Is this the correct way of creating multiple items from an array inside a multi?

Hey, i have this code:

Multi.new()
    |> Multi.insert(:poll, poll_changeset(attrs))
    |> Multi.run(:poll_with_hash, fn _repo, %{poll: poll_changeset} ->
      Utils.generate_hash_id_for_item(poll_changeset, "poll")
    end)
    |> Multi.run(:poll_options, fn repo, %{poll: poll} ->
      Enum.each(options, fn option ->
        repo.insert(poll_option_changeset(option))
        |> Utils.generate_hash_id_from_changeset("poll_option")
      end)
      |> case do
        :ok -> {:ok, nil}
        :error -> {:error, "Couldn't insert options!"}
      end
    end)
    |> Repo.transaction()

It is working as I expect it to work, I am just wondering about the part after inserting the options, that I am checking for the result, isn’t there a way that returns what is expected {:ok, value}?
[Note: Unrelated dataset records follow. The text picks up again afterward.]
(* ===== verification/Packets.v ===== *)
(** The messages of Prime: [prime/src/packets.h].

    [packet_type] is [enum packet_types]; module [Wire] holds the structures as
    the header declares them, and the [sz_]/[o_] constants below are the sizes
    and offsets the ABI gives them. *)
From Stdlib Require Import ZArith Lia List Bool String.
From Stdlib Require Import Strings.Byte.
From stdpp Require Import base list strings.
From S2P Require Import Prelude Memory Config.

(** ** [enum packet_types] *)
Inductive packet_type :=
| DUMMY | PO_REQUEST | PO_ACK | PO_ARU | PROOF_MATRIX | PRE_PREPARE
| PREPARE | COMMIT | RECON | TAT_MEASURE | RTT_PING | RTT_PONG
| RTT_MEASURE | TAT_UB | NEW_LEADER | NEW_LEADER_PROOF | RB_INIT | RB_ECHO
| RB_READY | REPORT | PC_SET | VC_LIST | VC_PARTIAL_SIG | VC_PROOF | REPLAY
| REPLAY_PREPARE | REPLAY_COMMIT | ORD_CERT | PO_CERT | CATCHUP_REQUEST
| JUMP | NEW_INCARNATION | INCARNATION_ACK | INCARNATION_CERT
| PENDING_STATE | PENDING_SHARE | RESET_VOTE | RESET_SHARE | RESET_PROPOSAL
| RESET_PREPARE | RESET_COMMIT | RESET_NEWLEADER | RESET_NEWLEADERPROOF
| RESET_VIEWCHANGE | RESET_NEWVIEW | RESET_CERT | UPDATE | CLIENT_RESPONSE.

#[global] Instance packet_type_eq_dec : EqDecision packet_type.
Proof. solve_decision. Defined.

(** Every enumerator, in the order that gives it its value. *)
Definition packet_types : list packet_type :=
  [DUMMY; PO_REQUEST; PO_ACK; PO_ARU; PROOF_MATRIX; PRE_PREPARE; PREPARE;
   COMMIT; RECON; TAT_MEASURE; RTT_PING; RTT_PONG; RTT_MEASURE; TAT_UB;
   NEW_LEADER; NEW_LEADER_PROOF; RB_INIT; RB_ECHO; RB_READY; REPORT; PC_SET;
   VC_LIST; VC_PARTIAL_SIG; VC_PROOF; REPLAY; REPLAY_PREPARE; REPLAY_COMMIT;
   ORD_CERT; PO_CERT; CATCHUP_REQUEST; JUMP; NEW_INCARNATION;
   INCARNATION_ACK; INCARNATION_CERT; PENDING_STATE; PENDING_SHARE;
   RESET_VOTE; RESET_SHARE; RESET_PROPOSAL; RESET_PREPARE; RESET_COMMIT;
   RESET_NEWLEADER; RESET_NEWLEADERPROOF; RESET_VIEWCHANGE; RESET_NEWVIEW;
   RESET_CERT; UPDATE; CLIENT_RESPONSE].

Fixpoint index_of (t : packet_type) (l : list packet_type) (i : Z) : Z :=
  match l with
  | [] => i
  | u :: l' => if decide (t = u) then i else index_of t l' (i + 1)
  end.

(** The integer a message carries in its [type] field. *)
Definition type_val (t : packet_type) : Z := index_of t packet_types 0.
Definition MAX_MESS_TYPE : Z := Z.of_nat (length packet_types).

(** [switch (mess->type)]: the enumerator of an integer, if it is one. *)
Definition type_of (z : Z) : option packet_type :=
  if z <? 0 then None else packet_types !! Z.to_nat z.

Lemma type_of_val t : type_of (type_val t) = Some t.
Proof. destruct t; reflexivity. Qed.

Lemma type_val_of z t : type_of z = Some t -> z = type_val t.
Proof.
  unfold type_of. destruct (Z.ltb_spec z 0) as [|Hz]; [discriminate|].
  rewrite <- (Z2Nat.id z Hz) at 2. generalize (Z.to_nat z). clear z Hz.
  intros n Hn.
  do 48 (destruct n as [|n]; [cbn in Hn; injection Hn as <-; reflexivity|]).
  discriminate.
Qed.

Lemma type_val_inj t u : type_val t = type_val u -> t = u.
Proof.
  intros H. apply (f_equal type_of) in H. rewrite !type_of_val in H. congruence.
Qed.

Lemma type_val_bounds t : 0 <= type_val t < MAX_MESS_TYPE.
Proof. destruct t; cbv; split; congruence. Qed.

(** Defines to help with the SCADA application *)
Definition CLIENT_NO_OP : Z := 101.
Definition CLIENT_STATE_TRANSFER : Z := 102.
Definition CLIENT_SYSTEM_RESET : Z := 103.

(** [prime/src/order.h]: types of ordering slots *)
Definition SLOT_COMMIT : Z := 1.
Definition SLOT_PC_SET : Z := 2.
Definition SLOT_NO_OP : Z := 3.
Definition SLOT_NO_OP_PLUS : Z := 4.

(** [prime/src/proactive_recovery.h]: recovery states *)
Definition PR_STARTUP : Z := 1.
Definition PR_RESET : Z := 2.
Definition PR_RECOVERY : Z := 3.
Definition PR_NORMAL : Z := 4.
The better way is using Ecto.Multi.merge and build up a to be merged multi within the callback. This allows each db action to be it‘s own step in the multi. Keep in mind that steps can have any term as name, so names like {:insert, index} are perfectly valid.

About your solution. Use at least something different to Enum.each. It simply swallows any return values of the callback and always returns :ok.

4 Likes

Thanks, I ended up with this:

multi =
      Multi.new()
      |> Multi.insert(:poll, poll_changeset(attrs))
      |> Multi.run(:poll_with_hash, fn _repo, %{poll: poll_changeset} ->
        Utils.generate_hash_id_for_item(poll_changeset, "poll")
      end)

    Enum.reduce(Enum.with_index(options), multi, fn option_with_index, multi ->
      {option, index} = option_with_index
      poll_option = String.to_atom("poll_option_#{index}")
      poll_option_with_hash = String.to_atom("poll_option_with_hash_#{index}")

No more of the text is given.